Sainsbury’s, one of Tesco’s closest grocery rivals in terms of market share, claimed that the ad insinuated the product was generally available in stores within 24 hours of picking, and the ASA agreed that consumers may also believe this to be the case.
ASA’s statement read: “Tesco said the lettuce was delivered from the farm to the store within 24 hours, except in unforeseen circumstances, as stated in the ad.
“They said that in normal circumstances, the lettuce was cooled on the farm between 8am and midday, delivered to a Tesco depot by 6pm and delivered to store by 5am the following day.
“Tesco acknowledged that due to the time taken to pick an entire field of lettuces, not all lettuces within the batch would be delivered to store within 24 hours of being picked from the field. However, they did not believe that the time at which the lettuces were picked from the field was relevant to the claims made in the ad.”
Referring to the claim from the campaign, ‘one day it’s in the field. The next it’s in your salad’, as “mere puffery”, the supermarket giant felt that it did not require objective substantiation.
Other leading retailers recently in trouble with the ASA include department store group John Lewis and high street mainstay Marks & Spencer (M&S), which both had complaints about them upheld two weeks ago.

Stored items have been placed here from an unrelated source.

(** * VulkanOps: the dispatch layer of the Vulkan backend, embedded in Rocq

    A shallow embedding of [aten/src/ATen/native/vulkan/VulkanOps.cpp].
    Integers of the source ([int], [int64_t], [uint32_t]) are carried as [Z];
    a [float] is carried as its 32-bit pattern, since the host code only
    moves floats around and never computes with them. *)

From stdpp Require Import base numbers list list_numbers strings pretty gmap sorting.

Open Scope Z_scope.

(** * Part I: the embedding *)

(** ** Macros of VulkanCommon.h *)

Module Macros.

(** Modelled from the spec: the macro [UP_DIV] of VulkanCommon.h, which is
    not among the sources.  The spec gives [UP_DIV(x, 4)] as [ceil(x/4)].
    The division is C's (truncating), hence [Z.quot]. *)
Definition UP_DIV (x y : Z) : Z := Z.quot (x + y - 1) y.

(** Modelled from the spec: [ROUND_UP(x, y)] of VulkanCommon.h, [x] rounded
    up to the next multiple of [y]. *)
Definition ROUND_UP (x y : Z) : Z := Z.quot (x + y - 1) y * y.

(** Modelled from the spec: [ALIGN_UP4(x)] of VulkanCommon.h, [x] rounded up
    to the next multiple of 4, the padded channel count of the block layout. *)
Definition ALIGN_UP4 (x : Z) : Z := ROUND_UP x 4.

End Macros.
Export Macros.

(** ** Machine integers *)

Definition INT_MAX : Z := 2 ^ 31 - 1.

(** Conversion to [int] / [int32_t]: the value modulo [2^32], read as signed. *)
Definition to_int32 (z : Z) : Z := (z + 2 ^ 31) `mod` 2 ^ 32 - 2 ^ 31.

(** Conversion to [uint32_t] and to [size_t] / [VkDeviceSize]. *)
Definition to_uint32 (z : Z) : Z := z `mod` 2 ^ 32.
Definition to_uint64 (z : Z) : Z := z `mod` 2 ^ 64.

(** A [float] is carried as its 32-bit pattern. *)
Definition float := Z.

(** [-infinity] and [+infinity] of [std::numeric_limits<float>]. *)
Definition neg_infinity : float := 0xFF800000.
Definition pos_infinity : float := 0x7F800000.

Definition sizeof_float : Z := 4.

(** ** Loops *)

(** [for (int i = 0; i < n; ++i) body], threading the state [S]. *)
Definition for_range {S : Type} (n : Z) (body : Z → S → S) (s : S) : S :=
  foldl (λ acc i, body i acc) s (seqZ 0 n).

(** [std::accumulate(first, last, 1, std::multiplies<int64_t>())]: the initial
    value [1] is an [int], so the accumulator is an [int] and every 64-bit
    product is converted back to [int]. *)
Definition accumulate_int (l : list Z) : Z :=
  foldl (λ acc x, to_int32 (acc * x)) 1 l.

(** ** The weight repacker *)

Module Repack.

(** State of the host-side pass: the mapped memory and the read cursor. *)
Record RepackState := mkRepack { basePtr : list float; ridx : Z }.

(** [memset(basePtr, 0, size)] seen on the float array: the first [n] floats
    become zero (the all-zero bit pattern). *)
Definition memset0 (mem : list float) (n : Z) : list float :=
  replicate (Z.to_nat n) 0 ++ drop (Z.to_nat n) mem.

(** [dst[i] = v] on the mapped array. *)
Definition store (mem : list float) (i : Z) (v : float) : list float :=
  <[Z.to_nat i := v]> mem.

John Lewis marketers were warned about their misleading use of the word “free” when describing a package price for Apple computers, while M&S were accused of publishing “overtly sexual” poster ads for its Autograph lingerie range.
The ASA went a step further by describing the ads, which appeared on buses across the UK, as “socially irresponsible”. The clampdown follows a move by the ASA in the autumn to implement a stricter policy regarding raunchy public advertising.